Collected data entries

● ● ● ● ●

(** C13: A cooperative close that the funder asks for ends in four messages, whatever the
    two balances, the scripts and the common feerate (with a fee that is not zero): a shutdown of
    each side, the funder's closing_signed with the fee of [ln_closing_signed_initfee], and
    the other side's with the same fee. Both sides build the same transaction from their own
    view of the channel: the outputs above the dust limit in BIP 69 order, the fee paid by the
    funder. The funder sends it with the signatures of both, which its own check has accepted,
    and goes to [LN_STATUS_CLOSE_SPENT]; the other side is in [LN_STATUS_CLOSE_WAIT]. *)
Theorem mutual_close dbgA dbgB fdA fdB cA cB kA kB sA sB sendA sendB : closers fdA fdB cA cB kA kB sA sB →
  let fee := ln_closing_signed_initfee (cl_self cA) in
  fee ≠ 0 → outs_at fdA cA sA sB fee ≠ [] → (∀ x, sendA x = true) →
  ∃ outs cA1 cB1 cA2 cB2 cA3, let h := closing_hash fdA kA kB outs in
    let t := both_signed fdA kA kB h (rs_of kB h) outs in
    outs ≡ₚ outs_at fdA cA sA sB fee ∧ StronglySorted out_le outs ∧
    ∃ m1 m2 m3 m4,
    lnapp_close_channel true cA = Ret true cA1 ∧ sent cA cA1 = [m1] ∧
    recv_shutdown true dbgB fdB m1 (zlen m1) cB = Ret true cB1 ∧ sent cB cB1 = [m2] ∧
    recv_shutdown true dbgA fdA m2 (zlen m2) cA1 = Ret true cA2 ∧ sent cA1 cA2 = [m3] ∧
    recv_closing_signed true dbgB fdB true sendB m3 (zlen m3) cB1 = Ret true cB2 ∧ sent cB1 cB2 = [m4] ∧
    recv_closing_signed true dbgA fdA true sendA m4 (zlen m4) cA2 = Ret true cA3 ∧
    drop (length (events cA2)) (events cA3) = [CB_CLOSED (of_bytes (tx_wire true t)); SELF_SAVE] ∧
    btc_sw_verify_2of2 (rep t) 0 h (f_spk fdA) tt = Ret true tt ∧
    status cA3 = LN_STATUS_CLOSE_SPENT ∧ status cB2 = LN_STATUS_CLOSE_WAIT.
Proof.
  intros P fee Hfee Hne Hsend. destruct (shutdowns_exchanged dbgA dbgB fdA fdB cA cB kA kB sA sB P) as (R1 & R2 & R3).
  pose proof (ready_funder dbgA fdA fdB cA cB kA kB sA sB P fee) as RA. pose proof (ready_other dbgB fdA fdB cA cB kA kB sA sB P) as RB.
  destruct P as [HfA HfB (E1 & E2 & E3 & E4) [FA FB] [B1 B2] Erate [HidA Eid] (Hs1 & Hs2 & Hs3 & Hs4) _ (ZA & ZB & _)].
  fold fee in R1, R3. cbn zeta in R2, R3. destruct (fund_keys _ _ _ _ HfA) as [HkA HkB].
  assert (chan_id (cl_self cB)) as HidB by (unfold chan_id; by rewrite <- Eid).
  pose proof (initfee_range (cl_self cA)) as Hrange. fold fee in Hrange.
  assert (in_range 64 fee) as H64 by (unfold in_range; lia).
  set (c3 := both_shut sA sB fee cA) in *. set (cB1 := answered sB (got_shutdown sA cB)) in *.
  destruct (first_closing dbgA fdA c3 kA kB sA sB fee RA eq_refl Hrange Hne) as (outs & Hp & Hs & R3').
  change (outs_at fdA c3 sA sB fee) with (outs_at fdA cA sA sB fee) in Hp. set (h := closing_hash fdA kA kB outs) in *.
  rewrite R3' in R3. set (cA2 := proposed fdA kA fee outs h c3) in *.
  pose proof (closing_received dbgB fdB true sendB cB1 (cl_self c3) fee (rs_of kA h) HidA H64 (rs_is_sig _ _ HkA)
    ltac:(change (M_SHDN_FLAG_EXCHANGED (Z.lor (Z.lor (shutdown_flag (cl_self cB)) 2) 1) = true); by rewrite ZB)) as R4.
  rewrite bool_decide_eq_true_2 in R4 by exact Eid.
  assert (ln_closing_signed_initfee (cl_self cB1) = fee) as EfeeB
    by (change (ln_closing_signed_initfee (cl_self cB) = fee); unfold fee, ln_closing_signed_initfee; by rewrite Erate).
  rewrite EfeeB, Z.ltb_irrefl in R4.
  assert (outs_at fdA cA sA sB fee ≡ₚ outs_at fdB cB sB sA fee) as Eouts by (unfold outs_at; rewrite B1, B2; by apply same_outs).
  destruct (closing_replied dbgB fdB true sendB (got_sig (rs_of kA h) cB1) kB kA sB sA fee) as (outs' & Hp' & Hs' & R4');
    [by apply ready_got|done| |by apply rs_is_sig|exact (not_eq_sym Hfee)|rewrite initfee_got, EfeeB; exact (Z.le_refl fee)| ].
  { change (outs_at fdB cB sB sA fee ≠ []). intros E0. rewrite E0 in Eouts. by apply Permutation_nil_r in Eouts. }
  change (outs_at fdB _ sB sA fee) with (outs_at fdB cB sB sA fee) in Hp'. rewrite <- Eouts in Hp'.
  assert (outs' = outs) as -> by (by eapply (outs_unique fdA)).
  cbn zeta in R4'. rewrite <- (same_hash fdA fdB kA kB outs E1 E2 E3 E4) in R4'. fold h in R4'.
  change (signature _) with (rs_of kA h) in R4'. rewrite accepted_own in R4' by done. rewrite R4' in R4.
  set (cB2 := replied fdB kB fee outs h _) in *.
  pose proof (closing_received dbgA fdA true sendA cA2 (cl_self (got_sig (rs_of kA h) cB1)) fee (rs_of kB h) HidB H64 (rs_is_sig _ _ HkB)
    ltac:(change (M_SHDN_FLAG_EXCHANGED (Z.lor (Z.lor (shutdown_flag (cl_self cA)) 1) 2) = true); by rewrite ZA)) as R5.
  rewrite bool_decide_eq_true_2 in R5 by exact (eq_sym Eid).
  change (ln_closing_signed_initfee (cl_self cA2)) with fee in R5. rewrite Z.ltb_irrefl in R5.
  assert (ready dbgA fdA (got_sig (rs_of kB h) cA2) kA kB sA sB) as RA2.
  { by apply ready_got, ready_proposed. }
  destruct (closing_settled dbgA fdA true sendA (got_sig (rs_of kB h) cA2) kA kB sA sB fee) as (outs' & Hp2 & Hs2' & R5');
    [exact RA2|done|exact Hne|by apply rs_is_sig|done|done|done|done|].
  assert (outs' = outs) as -> by (by eapply (outs_unique fdA)).
  cbn zeta in R5'. fold h in R5'. change (signature _) with (rs_of kB h) in R5'. rewrite accepted_own in R5' by done. rewrite R5' in R5.
  set (cA3 := settled fdA kA kB outs h _ _) in *.
  exists outs, (requested sA fee cA), cB1, cA2, cB2, cA3. split; [exact Hp|]. split; [exact Hs|].
  eexists _, _, _, _. split_and!; [exact R1| |exact R2| |exact R3| |exact R4| |exact R5| | |reflexivity|reflexivity].
  - erewrite (sent_after cA (requested sA fee cA) [_; _]) by (cbn; by rewrite <- !app_assoc). cbn. by rewrite of_bytes_data.
  - erewrite (sent_after cB cB1 [_; _; _; _; _]) by (cbn; by rewrite <- !app_assoc). cbn. by rewrite of_bytes_data.
  - erewrite (sent_after (requested sA fee cA) cA2 [_; _; _; _]) by (cbn; by rewrite <- !app_assoc). cbn. by rewrite of_bytes_data.
  - erewrite (sent_after cB1 cB2 [_; _; _]) by (cbn; by rewrite <- !app_assoc). cbn. by rewrite of_bytes_data.
  - change (events cA3) with ((events cA2 ++ [CB_CLOSED (of_bytes (tx_wire true (both_signed fdA kA kB h (rs_of kB h) outs)))]) ++ [SELF_SAVE]).
    by rewrite <- app_assoc, drop_app_length.
  - pose proof (closing_verified fdA (cl_self cA) kA kB outs h (rs_of kB h) HfA (rs_is_sig _ _ HkB)) as Hv.
    rewrite accepted_own in Hv by done. exact Hv.
Qed.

● ● ● ● ●

■ **EXERCISE DIRECTIONS**
Looking at the data above, return every line from the one with "outs ≡ₚ outs_at" down to the one with "pose proof (closing_received dbgB", exactly and inclusively.

■ **TASK OUTPUT**
    outs ≡ₚ outs_at fdA cA sA sB fee ∧ StronglySorted out_le outs ∧
    ∃ m1 m2 m3 m4,
    lnapp_close_channel true cA = Ret true cA1 ∧ sent cA cA1 = [m1] ∧
    recv_shutdown true dbgB fdB m1 (zlen m1) cB = Ret true cB1 ∧ sent cB cB1 = [m2] ∧
    recv_shutdown true dbgA fdA m2 (zlen m2) cA1 = Ret true cA2 ∧ sent cA1 cA2 = [m3] ∧
    recv_closing_signed true dbgB fdB true sendB m3 (zlen m3) cB1 = Ret true cB2 ∧ sent cB1 cB2 = [m4] ∧
    recv_closing_signed true dbgA fdA true sendA m4 (zlen m4) cA2 = Ret true cA3 ∧
    drop (length (events cA2)) (events cA3) = [CB_CLOSED (of_bytes (tx_wire true t)); SELF_SAVE] ∧
    btc_sw_verify_2of2 (rep t) 0 h (f_spk fdA) tt = Ret true tt ∧
    status cA3 = LN_STATUS_CLOSE_SPENT ∧ status cB2 = LN_STATUS_CLOSE_WAIT.
Proof.
  intros P fee Hfee Hne Hsend. destruct (shutdowns_exchanged dbgA dbgB fdA fdB cA cB kA kB sA sB P) as (R1 & R2 & R3).
  pose proof (ready_funder dbgA fdA fdB cA cB kA kB sA sB P fee) as RA. pose proof (ready_other dbgB fdA fdB cA cB kA kB sA sB P) as RB.
  destruct P as [HfA HfB (E1 & E2 & E3 & E4) [FA FB] [B1 B2] Erate [HidA Eid] (Hs1 & Hs2 & Hs3 & Hs4) _ (ZA & ZB & _)].
  fold fee in R1, R3. cbn zeta in R2, R3. destruct (fund_keys _ _ _ _ HfA) as [HkA HkB].
  assert (chan_id (cl_self cB)) as HidB by (unfold chan_id; by rewrite <- Eid).
  pose proof (initfee_range (cl_self cA)) as Hrange. fold fee in Hrange.
  assert (in_range 64 fee) as H64 by (unfold in_range; lia).
  set (c3 := both_shut sA sB fee cA) in *. set (cB1 := answered sB (got_shutdown sA cB)) in *.
  destruct (first_closing dbgA fdA c3 kA kB sA sB fee RA eq_refl Hrange Hne) as (outs & Hp & Hs & R3').
  change (outs_at fdA c3 sA sB fee) with (outs_at fdA cA sA sB fee) in Hp. set (h := closing_hash fdA kA kB outs) in *.
  rewrite R3' in R3. set (cA2 := proposed fdA kA fee outs h c3) in *.
  pose proof (closing_received dbgB fdB true sendB cB1 (cl_self c3) fee (rs_of kA h) HidA H64 (rs_is_sig _ _ HkA)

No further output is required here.